(PROBLEM DETAILS):
Among the entries below, one line contains "- revert H. rewrite op_bind_find." and another contains "apply spurious_inv in E as (w & Hi". Transcribe those two lines and every line between them, exactly.

[Records from a data source]
· · · · · · ·
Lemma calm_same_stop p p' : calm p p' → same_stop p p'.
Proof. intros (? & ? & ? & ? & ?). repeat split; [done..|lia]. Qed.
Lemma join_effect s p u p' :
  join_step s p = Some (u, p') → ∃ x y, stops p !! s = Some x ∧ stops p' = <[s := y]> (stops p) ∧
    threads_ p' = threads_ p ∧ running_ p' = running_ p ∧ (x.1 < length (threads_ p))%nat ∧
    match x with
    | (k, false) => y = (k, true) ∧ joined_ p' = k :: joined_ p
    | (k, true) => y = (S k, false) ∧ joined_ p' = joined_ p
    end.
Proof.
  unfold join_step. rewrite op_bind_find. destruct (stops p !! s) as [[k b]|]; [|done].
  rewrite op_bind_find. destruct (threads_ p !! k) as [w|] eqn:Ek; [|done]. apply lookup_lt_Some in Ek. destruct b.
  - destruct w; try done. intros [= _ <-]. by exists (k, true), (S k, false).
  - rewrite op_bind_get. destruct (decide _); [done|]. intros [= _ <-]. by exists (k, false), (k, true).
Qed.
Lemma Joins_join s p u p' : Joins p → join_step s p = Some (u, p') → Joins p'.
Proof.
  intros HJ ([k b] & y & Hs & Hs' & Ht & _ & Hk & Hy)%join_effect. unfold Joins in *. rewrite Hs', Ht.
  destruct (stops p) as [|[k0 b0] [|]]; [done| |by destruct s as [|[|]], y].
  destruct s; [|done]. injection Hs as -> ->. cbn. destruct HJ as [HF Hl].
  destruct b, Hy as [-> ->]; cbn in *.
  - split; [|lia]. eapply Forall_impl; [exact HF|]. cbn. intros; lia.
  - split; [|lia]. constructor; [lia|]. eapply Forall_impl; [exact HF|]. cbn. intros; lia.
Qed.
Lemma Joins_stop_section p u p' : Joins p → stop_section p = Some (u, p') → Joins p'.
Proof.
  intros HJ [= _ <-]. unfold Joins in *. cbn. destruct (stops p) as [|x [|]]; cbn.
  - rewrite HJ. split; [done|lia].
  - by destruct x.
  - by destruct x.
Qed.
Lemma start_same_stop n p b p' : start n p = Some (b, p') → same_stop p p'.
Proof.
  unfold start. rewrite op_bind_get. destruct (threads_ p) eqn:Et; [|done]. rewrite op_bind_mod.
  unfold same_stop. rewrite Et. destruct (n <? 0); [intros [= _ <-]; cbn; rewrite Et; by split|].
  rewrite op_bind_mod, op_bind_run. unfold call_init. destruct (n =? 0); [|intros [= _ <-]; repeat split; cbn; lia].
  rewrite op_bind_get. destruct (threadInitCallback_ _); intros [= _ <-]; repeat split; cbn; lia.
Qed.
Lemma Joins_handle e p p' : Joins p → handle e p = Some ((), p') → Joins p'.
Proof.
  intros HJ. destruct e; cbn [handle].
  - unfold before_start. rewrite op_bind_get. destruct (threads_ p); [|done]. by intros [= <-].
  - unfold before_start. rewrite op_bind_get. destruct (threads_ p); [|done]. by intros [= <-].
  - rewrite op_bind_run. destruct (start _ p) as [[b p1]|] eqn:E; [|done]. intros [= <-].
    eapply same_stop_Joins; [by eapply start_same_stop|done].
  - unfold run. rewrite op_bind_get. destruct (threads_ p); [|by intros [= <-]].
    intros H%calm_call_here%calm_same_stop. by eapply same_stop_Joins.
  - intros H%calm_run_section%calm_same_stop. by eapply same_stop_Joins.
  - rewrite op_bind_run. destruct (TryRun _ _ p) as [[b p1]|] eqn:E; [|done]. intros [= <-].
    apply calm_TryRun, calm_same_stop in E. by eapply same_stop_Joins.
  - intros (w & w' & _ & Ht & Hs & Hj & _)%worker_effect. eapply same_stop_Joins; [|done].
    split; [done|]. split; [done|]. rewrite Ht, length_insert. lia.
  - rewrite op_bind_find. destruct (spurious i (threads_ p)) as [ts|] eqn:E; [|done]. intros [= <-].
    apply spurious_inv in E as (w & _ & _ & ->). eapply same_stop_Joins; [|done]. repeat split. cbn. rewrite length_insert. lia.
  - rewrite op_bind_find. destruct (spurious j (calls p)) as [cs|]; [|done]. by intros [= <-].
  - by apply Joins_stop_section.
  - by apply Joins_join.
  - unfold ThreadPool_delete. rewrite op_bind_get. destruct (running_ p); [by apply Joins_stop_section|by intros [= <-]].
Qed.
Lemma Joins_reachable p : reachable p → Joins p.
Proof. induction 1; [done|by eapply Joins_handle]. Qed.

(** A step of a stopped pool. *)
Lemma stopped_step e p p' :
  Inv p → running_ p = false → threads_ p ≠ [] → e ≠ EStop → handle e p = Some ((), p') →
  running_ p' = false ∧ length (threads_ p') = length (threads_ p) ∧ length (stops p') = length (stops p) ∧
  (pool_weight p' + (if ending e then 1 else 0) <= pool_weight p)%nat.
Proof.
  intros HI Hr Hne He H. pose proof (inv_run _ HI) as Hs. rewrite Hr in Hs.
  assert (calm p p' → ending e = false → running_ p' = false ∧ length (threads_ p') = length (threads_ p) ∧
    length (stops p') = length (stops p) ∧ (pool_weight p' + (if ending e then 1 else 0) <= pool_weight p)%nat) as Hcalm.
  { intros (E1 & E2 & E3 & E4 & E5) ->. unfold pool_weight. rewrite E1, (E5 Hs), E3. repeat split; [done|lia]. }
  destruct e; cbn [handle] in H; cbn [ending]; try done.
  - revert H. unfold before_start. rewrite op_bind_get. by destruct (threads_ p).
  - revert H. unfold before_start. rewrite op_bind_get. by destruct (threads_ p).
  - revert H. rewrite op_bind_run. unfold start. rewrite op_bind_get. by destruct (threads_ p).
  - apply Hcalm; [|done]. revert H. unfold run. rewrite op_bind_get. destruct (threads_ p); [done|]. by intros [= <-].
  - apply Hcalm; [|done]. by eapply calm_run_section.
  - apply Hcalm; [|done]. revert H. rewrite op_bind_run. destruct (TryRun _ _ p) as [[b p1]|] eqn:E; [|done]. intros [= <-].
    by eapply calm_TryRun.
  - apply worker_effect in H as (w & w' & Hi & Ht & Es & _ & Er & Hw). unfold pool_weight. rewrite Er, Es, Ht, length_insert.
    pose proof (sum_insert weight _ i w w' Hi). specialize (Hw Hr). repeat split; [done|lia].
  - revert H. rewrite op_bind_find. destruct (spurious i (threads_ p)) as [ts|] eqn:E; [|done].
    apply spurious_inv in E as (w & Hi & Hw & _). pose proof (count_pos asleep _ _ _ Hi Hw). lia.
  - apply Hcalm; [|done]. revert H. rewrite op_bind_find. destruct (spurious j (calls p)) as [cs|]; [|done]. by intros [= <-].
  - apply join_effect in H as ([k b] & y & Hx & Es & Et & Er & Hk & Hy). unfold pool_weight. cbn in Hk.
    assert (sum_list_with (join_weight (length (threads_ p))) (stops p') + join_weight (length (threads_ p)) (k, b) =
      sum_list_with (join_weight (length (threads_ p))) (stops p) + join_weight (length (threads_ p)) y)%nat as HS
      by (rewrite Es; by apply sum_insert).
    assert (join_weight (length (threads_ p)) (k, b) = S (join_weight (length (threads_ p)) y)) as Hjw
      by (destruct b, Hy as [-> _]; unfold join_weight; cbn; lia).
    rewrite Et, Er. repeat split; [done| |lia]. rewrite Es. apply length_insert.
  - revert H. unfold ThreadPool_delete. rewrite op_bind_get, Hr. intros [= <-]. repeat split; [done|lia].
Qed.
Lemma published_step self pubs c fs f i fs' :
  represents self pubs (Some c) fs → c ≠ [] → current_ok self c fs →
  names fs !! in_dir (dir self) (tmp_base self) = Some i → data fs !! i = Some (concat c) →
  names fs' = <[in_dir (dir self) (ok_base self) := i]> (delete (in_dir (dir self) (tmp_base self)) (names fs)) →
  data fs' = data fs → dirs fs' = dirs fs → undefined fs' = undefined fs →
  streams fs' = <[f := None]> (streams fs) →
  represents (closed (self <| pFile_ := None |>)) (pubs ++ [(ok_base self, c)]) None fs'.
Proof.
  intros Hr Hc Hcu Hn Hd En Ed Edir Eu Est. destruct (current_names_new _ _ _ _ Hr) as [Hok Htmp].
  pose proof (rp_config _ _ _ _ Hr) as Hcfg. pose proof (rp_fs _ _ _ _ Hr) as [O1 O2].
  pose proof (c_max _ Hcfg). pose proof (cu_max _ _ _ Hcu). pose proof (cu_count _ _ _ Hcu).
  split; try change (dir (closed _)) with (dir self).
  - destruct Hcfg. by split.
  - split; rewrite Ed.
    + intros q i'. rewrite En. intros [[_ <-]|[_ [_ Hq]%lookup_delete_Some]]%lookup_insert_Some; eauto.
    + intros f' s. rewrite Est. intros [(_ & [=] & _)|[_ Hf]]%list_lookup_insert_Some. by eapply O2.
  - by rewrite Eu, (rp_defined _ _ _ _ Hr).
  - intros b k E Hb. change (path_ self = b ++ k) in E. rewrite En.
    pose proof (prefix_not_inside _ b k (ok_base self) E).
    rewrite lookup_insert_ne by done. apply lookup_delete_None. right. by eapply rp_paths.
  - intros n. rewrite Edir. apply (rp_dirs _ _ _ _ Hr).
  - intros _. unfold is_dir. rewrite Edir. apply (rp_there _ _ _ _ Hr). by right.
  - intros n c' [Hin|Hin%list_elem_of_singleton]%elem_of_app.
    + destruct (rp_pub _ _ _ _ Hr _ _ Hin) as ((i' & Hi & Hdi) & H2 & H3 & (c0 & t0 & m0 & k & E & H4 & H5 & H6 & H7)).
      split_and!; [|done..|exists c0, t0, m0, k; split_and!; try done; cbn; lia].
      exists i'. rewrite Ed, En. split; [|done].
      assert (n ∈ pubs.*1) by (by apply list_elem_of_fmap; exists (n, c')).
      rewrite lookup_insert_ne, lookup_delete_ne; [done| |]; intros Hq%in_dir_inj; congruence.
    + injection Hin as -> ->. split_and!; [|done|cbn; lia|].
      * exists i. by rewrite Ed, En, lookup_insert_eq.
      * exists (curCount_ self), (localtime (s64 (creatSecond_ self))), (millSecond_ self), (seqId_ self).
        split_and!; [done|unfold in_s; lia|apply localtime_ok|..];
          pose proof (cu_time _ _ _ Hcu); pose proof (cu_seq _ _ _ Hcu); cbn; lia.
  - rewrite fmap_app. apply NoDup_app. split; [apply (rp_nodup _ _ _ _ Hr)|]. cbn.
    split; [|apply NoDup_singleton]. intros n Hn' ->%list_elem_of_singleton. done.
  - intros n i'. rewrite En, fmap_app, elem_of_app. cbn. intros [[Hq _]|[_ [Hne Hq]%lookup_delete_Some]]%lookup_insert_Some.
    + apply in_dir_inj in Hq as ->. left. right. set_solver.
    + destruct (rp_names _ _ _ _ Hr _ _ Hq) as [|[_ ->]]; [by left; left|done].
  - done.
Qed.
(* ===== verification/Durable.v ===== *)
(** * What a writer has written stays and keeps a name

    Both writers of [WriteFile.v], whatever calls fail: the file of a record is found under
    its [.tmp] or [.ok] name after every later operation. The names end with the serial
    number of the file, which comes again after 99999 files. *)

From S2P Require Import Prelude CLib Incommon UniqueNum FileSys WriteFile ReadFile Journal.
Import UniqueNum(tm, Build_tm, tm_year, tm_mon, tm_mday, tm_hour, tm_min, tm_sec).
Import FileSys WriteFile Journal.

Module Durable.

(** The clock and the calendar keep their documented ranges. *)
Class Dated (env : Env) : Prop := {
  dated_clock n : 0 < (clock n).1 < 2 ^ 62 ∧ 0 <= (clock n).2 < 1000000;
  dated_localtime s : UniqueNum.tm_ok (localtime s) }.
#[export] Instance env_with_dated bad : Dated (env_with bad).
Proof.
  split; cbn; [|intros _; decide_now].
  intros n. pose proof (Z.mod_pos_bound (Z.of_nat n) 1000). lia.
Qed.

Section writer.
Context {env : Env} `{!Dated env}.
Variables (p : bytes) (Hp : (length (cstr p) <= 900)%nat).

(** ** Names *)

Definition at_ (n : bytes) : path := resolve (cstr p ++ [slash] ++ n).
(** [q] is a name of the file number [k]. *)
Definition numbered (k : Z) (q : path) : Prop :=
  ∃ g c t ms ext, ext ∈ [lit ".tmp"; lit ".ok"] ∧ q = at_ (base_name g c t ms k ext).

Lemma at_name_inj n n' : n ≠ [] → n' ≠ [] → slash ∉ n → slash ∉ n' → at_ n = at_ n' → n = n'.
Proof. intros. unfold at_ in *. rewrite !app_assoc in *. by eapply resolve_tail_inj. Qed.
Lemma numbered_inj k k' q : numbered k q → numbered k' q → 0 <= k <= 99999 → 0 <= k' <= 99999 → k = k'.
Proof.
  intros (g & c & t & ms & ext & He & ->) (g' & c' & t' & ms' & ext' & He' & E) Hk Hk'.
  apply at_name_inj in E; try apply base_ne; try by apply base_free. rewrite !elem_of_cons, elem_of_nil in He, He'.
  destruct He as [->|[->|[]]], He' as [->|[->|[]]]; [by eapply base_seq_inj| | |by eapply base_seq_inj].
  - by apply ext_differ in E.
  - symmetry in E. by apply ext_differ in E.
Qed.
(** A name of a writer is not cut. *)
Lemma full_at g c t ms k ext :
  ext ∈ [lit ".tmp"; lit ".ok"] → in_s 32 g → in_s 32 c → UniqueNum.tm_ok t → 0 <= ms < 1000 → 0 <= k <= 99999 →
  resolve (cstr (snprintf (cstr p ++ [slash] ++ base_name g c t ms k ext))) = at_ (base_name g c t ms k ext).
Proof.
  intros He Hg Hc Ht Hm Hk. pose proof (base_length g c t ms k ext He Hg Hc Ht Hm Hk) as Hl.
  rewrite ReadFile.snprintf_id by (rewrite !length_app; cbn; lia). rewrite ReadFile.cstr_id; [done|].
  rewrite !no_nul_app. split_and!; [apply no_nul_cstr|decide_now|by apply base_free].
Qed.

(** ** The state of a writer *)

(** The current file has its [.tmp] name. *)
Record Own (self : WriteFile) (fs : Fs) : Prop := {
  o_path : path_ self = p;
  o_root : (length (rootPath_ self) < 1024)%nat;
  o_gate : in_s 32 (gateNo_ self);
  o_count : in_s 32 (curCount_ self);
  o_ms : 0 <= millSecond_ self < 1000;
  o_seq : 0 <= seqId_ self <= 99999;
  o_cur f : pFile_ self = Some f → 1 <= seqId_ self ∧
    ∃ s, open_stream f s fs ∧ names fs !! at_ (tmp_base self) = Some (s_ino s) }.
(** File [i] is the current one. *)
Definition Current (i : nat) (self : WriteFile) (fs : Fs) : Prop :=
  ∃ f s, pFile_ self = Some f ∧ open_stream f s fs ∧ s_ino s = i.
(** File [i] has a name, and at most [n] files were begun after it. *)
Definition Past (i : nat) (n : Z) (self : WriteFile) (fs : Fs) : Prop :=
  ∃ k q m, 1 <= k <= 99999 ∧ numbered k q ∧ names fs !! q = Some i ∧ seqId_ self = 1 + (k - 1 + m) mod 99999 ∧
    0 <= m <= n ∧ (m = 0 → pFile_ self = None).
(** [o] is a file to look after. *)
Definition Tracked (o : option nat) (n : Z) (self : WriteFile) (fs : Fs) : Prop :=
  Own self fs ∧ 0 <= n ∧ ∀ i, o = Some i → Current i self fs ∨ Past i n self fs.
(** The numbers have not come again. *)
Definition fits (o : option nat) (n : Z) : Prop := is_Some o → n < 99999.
· · · · · · ·
(ANSWER BELOW):
  - revert H. rewrite op_bind_find. destruct (spurious i (threads_ p)) as [ts|] eqn:E; [|done].
    apply spurious_inv in E as (w & Hi & Hw & _). pose proof (count_pos asleep _ _ _ Hi Hw). lia.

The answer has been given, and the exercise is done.